Your task
Collect all lines from the records below that include the word "Htop".

┌──

(** * Discovering a node *)

Lemma inv_discover v (idx' : nat → option nat) (lw' : nat → nat) :
  idx v = None → v < n → (∀ u, u ∈ active → reach u v) →
  (∀ u, idx' u = if decide (u = v) then Some serial else idx u) →
  (∀ u, lw' u = if decide (u = v) then serial else lw u) →
  inv idx' cmp lw' na (v :: active) (v :: dfs) (S serial).
Proof using I.
  intros Hv Hn Hreach Hidx Hlw.
  assert (Hnv : num idx' v = serial) by (unfold num; rewrite Hidx, decide_True by done; done).
  assert (Hno : ∀ u, u ∈ active → u ≠ v).
  { intros u (i & Hi & _)%active_index ->. congruence. }
  assert (Hnum : ∀ u, u ∈ active → num idx' u = num idx u ∧ num idx u < serial).
  { intros u Hu. specialize (Hno u Hu). apply active_index in Hu as (i & Hi & _ & Hlt & _).
    unfold num. rewrite Hidx, decide_False, Hi by done. done. }
  assert (Hdfs : ∀ u, u ∈ dfs → u ∈ active) by apply I.
  assert (Hsort : ∀ l, (∀ u, u ∈ l → u ∈ active) → StronglySorted (later idx) l → StronglySorted (later idx') l).
  { intros l Hl Hs. induction Hs as [|u l Hs IH Hall]; [constructor|]. constructor.
    - apply IH. intros. apply Hl. by right.
    - rewrite Forall_forall in *. intros w Hw. specialize (Hall w Hw). unfold later in *.
      rewrite (proj1 (Hnum u (Hl u ltac:(left)))), (proj1 (Hnum w (Hl w ltac:(by right)))). done. }
  assert (Hmono : ∀ u, is_Some (idx u) → is_Some (idx' u)) by (intros u Hu; rewrite Hidx; by case_decide).
  split.
  - intros u i. rewrite Hidx. case_decide as E; [intros [= <-]; subst; split; [done|lia]|].
    intros ?%(inv_idx _ _ _ _ _ _ _ I). lia.
  - intros u w i. rewrite !Hidx. repeat case_decide; subst; intros Hu Hw; simplify_eq; try done.
    + apply (inv_idx _ _ _ _ _ _ _ I) in Hw. lia.
    + apply (inv_idx _ _ _ _ _ _ _ I) in Hu. lia.
    + by eapply inv_inj.
  - intros u k Hu. by apply Hmono, (inv_cmp _ _ _ _ _ _ _ I u k).
  - intros u. rewrite elem_of_cons, (inv_active _ _ _ _ _ _ _ I), Hidx. case_decide as E.
    + subst. split; [|by left]. intros _. split; [by eexists|]. destruct (cmp v) as [k|] eqn:Ec; [|done].
      destruct (inv_cmp _ _ _ _ _ _ _ I v k Ec). congruence.
    + split; [intros [?|?]; done|by right].
  - constructor; [apply Hsort; [done|apply I]|]. apply Forall_forall. intros u Hu. unfold later. rewrite Hnv.
    destruct (Hnum u Hu). lia.
  - constructor; [apply Hsort; [done|apply I]|]. apply Forall_forall. intros u Hu%Hdfs. unfold later. rewrite Hnv.
    destruct (Hnum u Hu). lia.
  - intros u [->|Hu]%elem_of_cons; [left|right; by apply Hdfs].
  - intros u w [->|Hu]%elem_of_cons [->|Hw]%elem_of_cons Hle; [constructor| |by apply Hreach|].
    + destruct (Hnum w Hw). lia.
    + apply (inv_up _ _ _ _ _ _ _ I); [done..|]. destruct (Hnum u Hu), (Hnum w Hw). lia.
  - intros u [->|Hu]%elem_of_cons; [exists v; split; [left|split; [done|constructor]]|].
    destruct (inv_gray _ _ _ _ _ _ _ I u Hu) as (g & Hg & Hle & Hr). exists g. split; [by right|].
    split; [|done]. destruct (Hnum u Hu), (Hnum g (Hdfs g Hg)). lia.
  - intros u j w Hj Hw. by apply Hmono, (inv_arcs _ _ _ _ _ _ _ I u j w).
  - apply I.
  - intros u Hu Hnd. apply not_elem_of_cons in Hnd as [Hne Hnd]. rewrite Hidx, decide_False in Hu by done.
    by apply (inv_black _ _ _ _ _ _ _ I).
  - intros u Hu. rewrite Hidx in Hu. case_decide; [done|]. by apply (inv_white _ _ _ _ _ _ _ I).
  - apply I.
  - apply I.
  - intros u [->|Hu]%elem_of_cons; rewrite Hlw.
    + rewrite decide_True, Hnv by done. split; [done|]. exists v. split; [left|split; [done|constructor]].
    + rewrite decide_False by (apply Hno; auto). destruct (inv_low _ _ _ _ _ _ _ I u Hu) as (Hle & w & Hw & Hwn & Hr).
      rewrite (proj1 (Hnum u (Hdfs u Hu))). split; [done|]. exists w. rewrite (proj1 (Hnum w Hw)). split; [by right|done].
  - intros g u j w Hg [->|Hu]%elem_of_cons Hle Htop Hj Hw Hact.
    { rewrite (inv_white _ _ _ _ _ _ _ I v Hv) in Hj. lia. }
    apply elem_of_cons in Hg as [->|Hg]; [destruct (Hnum u Hu); lia|].
    apply elem_of_cons in Hact as [->|Hact].
    { destruct (inv_arcs _ _ _ _ _ _ _ I u j v Hj Hw). congruence. }
    rewrite Hlw, decide_False, (proj1 (Hnum w Hact)) by (apply Hno; auto).
    apply (inv_seg _ _ _ _ _ _ _ I g u j w); [done|done| |..|done|done|done].
    + destruct (Hnum u Hu), (Hnum g (Hdfs g Hg)). lia.
    + intros g' Hg' Hle'. specialize (Htop g' ltac:(by right)).
      destruct (Hnum u Hu), (Hnum g (Hdfs g Hg)), (Hnum g' (Hdfs g' Hg')). lia.
Qed.

(** * Following an arc to a node that has an index *)

Lemma inv_advance p w (lw' na' : nat → nat) :
  p ∈ dfs → adj arcs p !! na p = Some w → is_Some (idx w) →
  (∀ u, na' u = if decide (u = p) then S (na p) else na u) →
  (∀ u, lw' u = if decide (u = p) then match cmp w with Some _ => lw p | None => lw p `min` num idx w end else lw u) →
  inv idx cmp lw' na' active dfs serial.
Proof using I.
  intros Hp Hw Hiw Hna Hlw. pose proof (inv_dfs _ _ _ _ _ _ _ I p Hp) as Hpa.
  assert (Hle : ∀ u, lw' u ≤ lw u).
  { intros u. rewrite Hlw. case_decide; [subst|done]. destruct (cmp w); lia. }
  destruct I. split; try done.
  - intros v j x Hj Hx. rewrite Hna in Hj. case_decide; subst; [|by eapply inv_arcs0].
    destruct (decide (j = na p)) as [->|]; [congruence|]. eapply inv_arcs0; [|done]. lia.
  - intros v. rewrite Hna. case_decide; subst; [|done]. by apply lookup_lt_Some in Hw.
  - intros v Hv Hnd. rewrite Hna, decide_False by (by intros ->). by apply inv_black0.
  - intros v Hv. rewrite Hna. case_decide; subst; [|by apply inv_white0].
    apply inv_active0 in Hpa as [[? ?] _]. congruence.
  - intros v Hv. destruct (inv_low0 v Hv) as (Hlv & x & Hx & Hxn & Hr). split; [specialize (Hle v); lia|].
    rewrite Hlw. case_decide as E; [subst v|by exists x]. destruct (cmp w) eqn:Ec; [by exists x|].
    destruct (Nat.min_spec (lw p) (num idx w)) as [[_ ->]|[_ ->]]; [by exists x|].
    exists w. split; [by apply inv_active0|]. split; [done|]. apply rtc_once. by eapply adj_edge.
  - intros v u j x Hv Hu Hvu Htop Hj Hx Hxa. rewrite Hna in Hj.
    destruct (decide (u = p ∧ j = na p)) as [[-> ->]|Hold].
    + assert (v = p) as ->. { apply active_inj; [by apply inv_dfs0|done|]. specialize (Htop p Hp). lia. }
      replace x with w in * by congruence. rewrite Hlw, decide_True by done.
      destruct (cmp w) eqn:Ec; [|lia]. apply inv_active0 in Hxa as [_ ?]. congruence.
    + etransitivity; [apply Hle|]. apply (inv_seg0 v u j x); try done. case_decide; [subst|done].
      destruct (decide (j = na p)); [exfalso; apply Hold; by split|lia].
Qed.

(** * Finishing the node on top of the stack *)

Context (p : nat) (rest : list nat).
Hypothesis Hdfs : dfs = p :: rest.
Hypothesis Hdone : na p = length (adj arcs p).

Lemma top_gray : p ∈ dfs ∧ p ∈ active.
Proof using I Hdfs. split; [rewrite Hdfs; left|]. apply (inv_dfs _ _ _ _ _ _ _ I). rewrite Hdfs. left. Qed.

Lemma top_latest g : g ∈ dfs → num idx g ≤ num idx p ∧ (g ∈ rest → num idx g < num idx p).
Proof using I Hdfs Hdone.
  pose proof (inv_dsort _ _ _ _ _ _ _ I) as Hs. rewrite Hdfs in Hs |- *.
  intros [->|Hg]%elem_of_cons; [|pose proof (later_in _ _ _ _ Hs Hg); lia].
  split; [done|]. by apply later_in.
Qed.

(** An arc from a node that is not before the top leads to an active node, whose index
    [low] of the top bounds, or into a component. *)
Lemma seg_arc u w : u ∈ active → num idx p ≤ num idx u → edge u w →
  (w ∈ active ∧ lw p ≤ num idx w) ∨ is_Some (cmp w).
Proof using I Hdfs Hdone.
  intros Hu Hpu [j Hj]%list_elem_of_lookup. destruct top_gray as [Hp Hpa].
  assert (Hfull : na u = length (adj arcs u)).
  { destruct (decide (u = p)) as [->|Hne]; [done|]. apply (inv_black _ _ _ _ _ _ _ I).
    - by apply (inv_active _ _ _ _ _ _ _ I) in Hu as [? _].
    - intros Hud. destruct (top_latest u Hud). destruct Hne. apply active_inj; [done|done|lia]. }
  assert (Hju : j < na u) by (rewrite Hfull; by apply lookup_lt_Some in Hj).
  pose proof (inv_arcs _ _ _ _ _ _ _ I u j w Hju Hj) as Hw.
  destruct (cmp w) eqn:Ec; [right; by eexists|left]. assert (Hwa : w ∈ active) by (by apply I).
  split; [done|]. apply (inv_seg _ _ _ _ _ _ _ I p u j w); try done. intros g Hg _. by apply top_latest.
Qed.

(** ** A node that is not a root: its parent takes over *)

Lemma inv_finish (lw' : nat → nat) : lw p < num idx p →
  (∀ u, lw' u = if decide (head rest = Some u) then lw u `min` lw p else lw u) →
  inv idx cmp lw' na active rest serial ∧ rest ≠ [].
Proof using I Hdfs Hdone.
  intros Hlt Hlw. destruct top_gray as [Hp Hpa].
  destruct (inv_low _ _ _ _ _ _ _ I p Hp) as (_ & x & Hx & Hxn & Hpx).
  destruct (inv_gray _ _ _ _ _ _ _ I x Hx) as (gx & Hgx & Hgxn & Hxgx).
  assert (Hgrest : ∀ g, g ∈ dfs → num idx g < num idx p → g ∈ rest).
  { intros g. rewrite Hdfs. intros [->|?]%elem_of_cons; [lia|done]. }
  assert (Hgxr : gx ∈ rest) by (apply Hgrest; [done|lia]).
  assert (Hsub : ∀ g, g ∈ rest → g ∈ dfs) by (intros; rewrite Hdfs; by right).
  assert (Hle : ∀ u, lw' u ≤ lw u) by (intros u; rewrite Hlw; case_decide; lia).
  assert (Hhead : ∀ q, head rest = Some q → q ∈ rest ∧ ∀ g, g ∈ rest → num idx g ≤ num idx q).
  { intros q Hq. destruct rest as [|q' l]; [done|]. injection Hq as ->. split; [left|].
    pose proof (inv_dsort _ _ _ _ _ _ _ I) as Hs. rewrite Hdfs in Hs. apply StronglySorted_inv in Hs as [Hs _].
    intros g [->|Hg]%elem_of_cons; [done|]. pose proof (later_in _ _ _ _ Hs Hg). lia. }
  pose proof top_latest as Htop. pose proof seg_arc as Hseg. pose proof active_inj as Hinj.
  split; [|by intros ->; apply elem_of_nil in Hgxr]. destruct I. split; try done.
  - rewrite Hdfs in inv_dsort0. by apply StronglySorted_inv in inv_dsort0 as [? _].
  - intros u Hu. by apply inv_dfs0, Hsub.
  - intros u Hu. destruct (inv_gray0 u Hu) as (g & Hg & Hgn & Hr).
    destruct (decide (g = p)) as [->|Hne]; [|exists g; rewrite Hdfs in Hg; apply elem_of_cons in Hg as [?|?]; done].
    exists gx. split; [done|]. split; [lia|]. by trans p; [|trans x].
  - intros u Hu Hnd. destruct (decide (u = p)) as [->|Hne]; [done|]. apply inv_black0; [done|].
    rewrite Hdfs, elem_of_cons. naive_solver.
  - intros v Hv. destruct (inv_low0 v (Hsub v Hv)) as (Hlv & w & Hw & Hwn & Hr).
    split; [specialize (Hle v); lia|]. rewrite Hlw. case_decide as E; [|by exists w].
    destruct (Nat.min_spec (lw v) (lw p)) as [[_ ->]|[_ ->]]; [by exists w|]. exists x. split; [done|]. split; [done|].
    trans p; [|done]. apply inv_up0; [by apply inv_dfs0, Hsub|done|]. by apply Htop, Hsub.
  - intros v u j w Hv Hu Hvu Hmax Hj Hw Hwa.
    destruct (Nat.le_gt_cases (num idx p) (num idx u)) as [Hpu|Hpu].
    + destruct (Hseg u w Hu Hpu) as [[_ Hlp]|[k Hk]]; [by eapply adj_edge| |apply inv_active0 in Hwa as [_ ?]; congruence].
      destruct (head rest) as [q|] eqn:Eq; [|destruct rest; [by apply elem_of_nil in Hv|done]].
      destruct (Hhead q eq_refl) as [Hq Hqmax].
      assert (v = q) as ->.
      { apply Hinj; [by apply inv_dfs0, Hsub..|]. specialize (Hqmax v Hv).
        destruct (Htop q (Hsub q Hq)) as [Hqp _]. specialize (Hmax q Hq). lia. }
      rewrite Hlw, decide_True by done. lia.
    + etransitivity; [apply Hle|]. apply (inv_seg0 v u j w); try done; [by apply Hsub|].
      intros g. rewrite Hdfs. intros [->|Hg]%elem_of_cons; [lia|by apply Hmax].
Qed.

└──

Response for this exercise
  - intros g u j w Hg [->|Hu]%elem_of_cons Hle Htop Hj Hw Hact.
    + intros g' Hg' Hle'. specialize (Htop g' ltac:(by right)).
  - intros v u j x Hv Hu Hvu Htop Hj Hx Hxa. rewrite Hna in Hj.
    + assert (v = p) as ->. { apply active_inj; [by apply inv_dfs0|done|]. specialize (Htop p Hp). lia. }
  pose proof top_latest as Htop. pose proof seg_arc as Hseg. pose proof active_inj as Hinj.
    trans p; [|done]. apply inv_up0; [by apply inv_dfs0, Hsub|done|]. by apply Htop, Hsub.
        destruct (Htop q (Hsub q Hq)) as [Hqp _]. specialize (Hmax q Hq). lia. }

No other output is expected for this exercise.